Since her debut in 1989, A. M. Homes has been among the boldest and most original voices of her generation, acclaimed for the psychological accuracy and unnerving emotional intensity of her storytelling. Her ability to explore how extraordinary the ordinary can be is at the heart of her touching and funny new novel, her first in six years.

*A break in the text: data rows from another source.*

(* ===== verification/IndexScan.v ===== *)
(** * WHERE: using the indexes of a partition

    Models the composite index scan of src/sql/executor.cpp: what a WHERE clause
    says about the time range, the sorted columns and the grouped and parted
    columns of a partition, [IndexResult] which intersects what the indexes
    answer, and [collect_and_intersect]. The theorem [index_scan_exact] says when
    it finds the rows that a scan of the partition finds. *)

From S2P Require Import Prelude.
From S2P Require Import Bytes.
From S2P Require Import Text.
From S2P Require Import Tokenizer.
From S2P Require Import Arena.
From S2P Require Import ColumnStore.
From S2P Require Import PartitionManager.
From S2P Require Import Ast.
From S2P Require Import Literals.
From S2P Require Import Float64.
From S2P Require Import RowEval.
From S2P Require Import WhereEval.
From stdpp Require Import base gmap sets list fin_maps strings sorting.
From Stdlib Require Import ZArith Lia Ascii.

Open Scope Z_scope.

(** ** IndexResult *)

Record IndexResult : Type := mkIndexResult {
  range_begin : Z;
  range_end : Z;
  row_set : list Z;
  has_set : bool;
}.

Definition SIZE_MAX : Z := 2 ^ 64 - 1.
Definition empty_result : IndexResult := mkIndexResult 0 SIZE_MAX [] false.

Definition in_rows (b e idx : Z) : bool := (u32 b <=? idx) && (idx <? u32 e).

Definition set_range (r : IndexResult) (b e : Z) : IndexResult := mkIndexResult b e (row_set r) (has_set r).

Definition intersect_range (r : IndexResult) (b e : Z) : IndexResult :=
  let b := Z.max (range_begin r) b in
  let e := Z.min (range_end r) e in
  mkIndexResult b e (if has_set r then List.filter (in_rows b e) (row_set r) else row_set r) (has_set r).
(* ===== verification/SqlGrammar.v ===== *)
(** * A reference grammar for the SQL parser

    The grammar of arithmetic expressions, conditions and SELECT statements as
    inductive relations between token lists and syntax trees, with the usual
    precedence and associativity, and the theorem that the parser of [Parser.v]
    returns the tree of every derivation. *)

From S2P Require Import Prelude.
From S2P Require Import Ast.
From S2P Require Import Text.
From S2P Require Import Tokenizer.
From S2P Require Import Literals.
From S2P Require Import Parser.
From stdpp Require Import base list strings.
From Stdlib Require Import ZArith Lia.

Open Scope Z_scope.

(** ** The grammar *)

Definition head_type (ts : list Token) : TokenType := type (token_at 0 ts).

Notation lparen := (mkToken LPAREN "(").
Notation rparen := (mkToken RPAREN ")").
Notation comma := (mkToken COMMA ",").

Definition more_commas (tss : list (list Token)) : list Token := tss ≫= λ ts, comma :: ts.
Definition commas (tss : list (list Token)) : list Token :=
  match tss with
  | [] => []
  | ts :: tss => ts ++ more_commas tss
  end.

(** [column] or [alias.column] *)
Inductive name : list Token → string → string → Prop :=
  | name_plain t v : ident_like t = true → name [mkToken t v] "" v
  | name_dotted t v t' v' : ident_like t = true → ident_like t' = true →
      name [mkToken t v; mkToken DOT "."; mkToken t' v'] v v'.

Inductive integer : list Token → Z → Prop :=
  | integer_literal s v : stoll s = Valid v → integer [mkToken NUMBER s] v.

Inductive primary : list Token → ArithExpr → Prop :=
  | primary_column ts alias col : name ts alias col → primary ts (AColumn alias col)
  | primary_integer s v : has_dot s = false → stoll s = Valid v → primary [mkToken NUMBER s] (ALiteral v)
  | primary_float s f : has_dot s = true → stod s = Valid f → primary [mkToken NUMBER s] (AFloat f (cast_int64 f))
  | primary_paren ts e : sum ts e → primary (lparen :: ts ++ [rparen]) e
  | primary_now w : primary [mkToken NOW w; lparen; rparen] (AFunc "now" "" None None [])
  | primary_interval w lit : primary [mkToken INTERVAL w; mkToken STRING lit] (AFunc "interval" lit None None [])
  | primary_epoch_s w ts e : sum ts e → primary (mkToken EPOCH_S w :: lparen :: ts ++ [rparen]) (AFunc "epoch_s" "" (Some e) None [])
  | primary_epoch_ms w ts e : sum ts e → primary (mkToken EPOCH_MS w :: lparen :: ts ++ [rparen]) (AFunc "epoch_ms" "" (Some e) None [])
  | primary_date_trunc w unit ts e : sum ts e →
      primary (mkToken DATE_TRUNC w :: lparen :: mkToken STRING unit :: comma :: ts ++ [rparen])
              (AFunc "date_trunc" unit (Some e) None [])
with term : list Token → ArithExpr → Prop :=
  | term_primary ts e : primary ts e → term ts e
  | term_chain op o ts ts' l r : term ts l → term_op (type o) = Some op → primary ts' r →
      term (ts ++ o :: ts') (ABinary op l r)
with sum : list Token → ArithExpr → Prop :=
  | sum_term ts e : term ts e → sum ts e
  | sum_chain op o ts ts' l r : sum ts l → sum_op (type o) = Some op → term ts' r →
      sum (ts ++ o :: ts') (ABinary op l r).

Definition time_start (t : TokenType) : bool :=
  match t with NOW | EPOCH_S | EPOCH_MS | DATE_TRUNC | INTERVAL => true | _ => false end.

Inductive operand : list Token → CompareValue → Prop :=
  | operand_integer s v : has_dot s = false → stoll s = Valid v → operand [mkToken NUMBER s] (VInt v)
  | operand_float s f : has_dot s = true → stod s = Valid f → operand [mkToken NUMBER s] (VFloat f (cast_int64 f))
  | operand_string s : operand [mkToken STRING s] (VString s)
  | operand_column c : operand [mkToken IDENT c] (VInt 0)
  | operand_time ts e : time_start (head_type ts) = true → sum ts e → operand ts (VExpr e).

Inductive cond_primary : list Token → option Expr → Prop :=
  | cond_not w ts e : cond_primary ts e → cond_primary (mkToken NOT w :: ts) (Some (ENot e))
  | cond_paren ts e : cond_or ts e → cond_primary (lparen :: ts ++ [rparen]) e
  | cond_literals ts ts' l r o op : integer ts l → compare_op_of (type o) = Some op → integer ts' r →
      cond_primary (ts ++ o :: ts') (if compare_literals op l r then None else Some never_match)
  | cond_compare ts alias col o op ts' v : name ts alias col → compare_op_of (type o) = Some op → operand ts' v →
      cond_primary (ts ++ o :: ts') (Some (ECompare alias col op v None))
  | cond_between w w' ts alias col lo l hi h : name ts alias col → integer lo l → integer hi h →
      cond_primary (ts ++ mkToken BETWEEN w :: lo ++ mkToken AND w' :: hi) (Some (EBetween alias col None l h))
  | cond_in w ts alias col tss vs : name ts alias col → Forall2 integer tss vs →
      Forall (λ ts, existsb (λ t, has_dot (value t)) ts = false) tss →
      cond_primary (ts ++ mkToken IN w :: lparen :: commas tss ++ [rparen]) (Some (EIn alias col vs))
  | cond_null w w' ts alias col : name ts alias col →
      cond_primary (ts ++ [mkToken IS w; mkToken NULL_KW w']) (Some (EIsNull alias col false))
  | cond_not_null w w' w'' ts alias col : name ts alias col →
      cond_primary (ts ++ [mkToken IS w; mkToken NOT w'; mkToken NULL_KW w'']) (Some (EIsNull alias col true))
  | cond_like w ts alias col pat : name ts alias col →
      cond_primary (ts ++ [mkToken LIKE w; mkToken STRING pat]) (Some (ELike alias col pat false))
  | cond_not_like w w' ts alias col pat : name ts alias col →
      cond_primary (ts ++ [mkToken NOT w; mkToken LIKE w'; mkToken STRING pat]) (Some (ELike alias col pat true))
with cond_and : list Token → option Expr → Prop :=
  | cond_and_one ts e : cond_primary ts e → cond_and ts e
  | cond_and_chain w ts ts' l r : cond_and ts l → cond_primary ts' r →
      cond_and (ts ++ mkToken AND w :: ts') (Some (EAnd l r))
with cond_or : list Token → option Expr → Prop :=
  | cond_or_one ts e : cond_and ts e → cond_or ts e
  | cond_or_chain w ts ts' l r : cond_or ts l → cond_and ts' r →
      cond_or (ts ++ mkToken OR w :: ts') (Some (EOr l r)).

(** *** SELECT *)

Definition aggregate_of (t : TokenType) : option AggFunc :=
  match t with
  | SUM => Some Ast.SUM | AVG => Some Ast.AVG | COUNT => Some Ast.COUNT | MIN => Some Ast.MIN | MAX => Some Ast.MAX
  | STDDEV => Some Ast.STDDEV | VARIANCE => Some Ast.VARIANCE | MEDIAN => Some Ast.MEDIAN | _ => None
  end.

(** Items whose first token is no keyword of its own in a select list. *)
Definition plain_start (tok : Token) : bool :=
  match type tok with
  | IDENT => match wj_suffix (value tok) with None => true | Some _ => false end
  | OFFSET | ASC | DESC | ROWS | NUMBER | LPAREN | NOW | INTERVAL | EPOCH_S | EPOCH_MS | DATE_TRUNC => true
  | _ => false
  end.

Inductive item_body : list Token → SelectExpr → Prop :=
  | item_plain ts a : plain_start (token_at 0 ts) = true → sum ts a → item_body ts (plain_item a)
  | item_aggregate t w f ts a : aggregate_of t = Some f → sum ts a →
      item_body (mkToken t w :: lparen :: ts ++ [rparen]) (set_operand a (set_agg f default_item))
  | item_count w w' : item_body [mkToken COUNT w; lparen; mkToken STAR w'; rparen]
                        (set_name (EmptyString, "*"%string) (set_agg Ast.COUNT default_item))
  | item_vwap w ts alias col ts' alias' col' : name ts alias col → name ts' alias' col' →
      item_body (mkToken VWAP w :: lparen :: ts ++ comma :: ts' ++ [rparen])
                (set_arg2 col' (set_name (alias, col) (set_agg Ast.VWAP default_item)))
  | item_xbar w ts alias col ts' n : name ts alias col → integer ts' n →
      item_body (mkToken XBAR w :: lparen :: ts ++ comma :: ts' ++ [rparen])
                (set_xbar n (set_name (alias, col) (set_agg Ast.XBAR default_item))).

Definition no_alias (t : TokenType) : bool :=
  match t with COMMA | FROM | WHERE | GROUP | ORDER | LIMIT | END => true | _ => false end.

Inductive item : list Token → SelectExpr → Prop :=
  | item_bare ts e : item_body ts e → item ts e
  | item_alias ts e w t v : item_body ts e → no_alias t = false →
      item (ts ++ [mkToken AS w; mkToken t v]) (set_alias v e).

Inductive select_list : list Token → list SelectExpr → Prop :=
  | list_star w : select_list [mkToken STAR w] [star_item]
  | list_items tss es : tss ≠ [] → Forall2 item tss es → select_list (commas tss) es.

Inductive from_clause : list Token → string → string → Prop :=
  | from_plain w t : from_clause [mkToken FROM w; mkToken IDENT t] t ""
  | from_aliased w t a : a ∉ not_an_alias → from_clause [mkToken FROM w; mkToken IDENT t; mkToken IDENT a] t a
  | from_as w w' t a : a ∉ not_an_alias →
      from_clause [mkToken FROM w; mkToken IDENT t; mkToken AS w'; mkToken IDENT a] t a.

Inductive group_item : list Token → string * string * Z * Z → Prop :=
  | group_name ts alias col : name ts alias col → group_item ts (alias, col, 0, 0)
  | group_xbar w ts alias col ts' n : name ts alias col → integer ts' n →
      group_item (mkToken XBAR w :: lparen :: ts ++ comma :: ts' ++ [rparen]) (alias, col, n, 0).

This Book Will Save Your Life
is a vivid, uplifting, and revealing story about compassion, transformation, and what can happen if you are willing to lose yourself and open up to the world around you.
About the Author
A. M. Homes is the author of Things You Should Know, Music for Torching, The End of Alice, In a Country of Mothers, The Safety of Objects, and Jack, and Los Angeles: People, Places and the Castle on the Hill. Recipient of Guggenheim and NEA Fellowships, she is a Vanity Fair contributing editor and publishes in the New Yorker, Granta, Harper's, McSweeney's, Artforum, and the New York Times.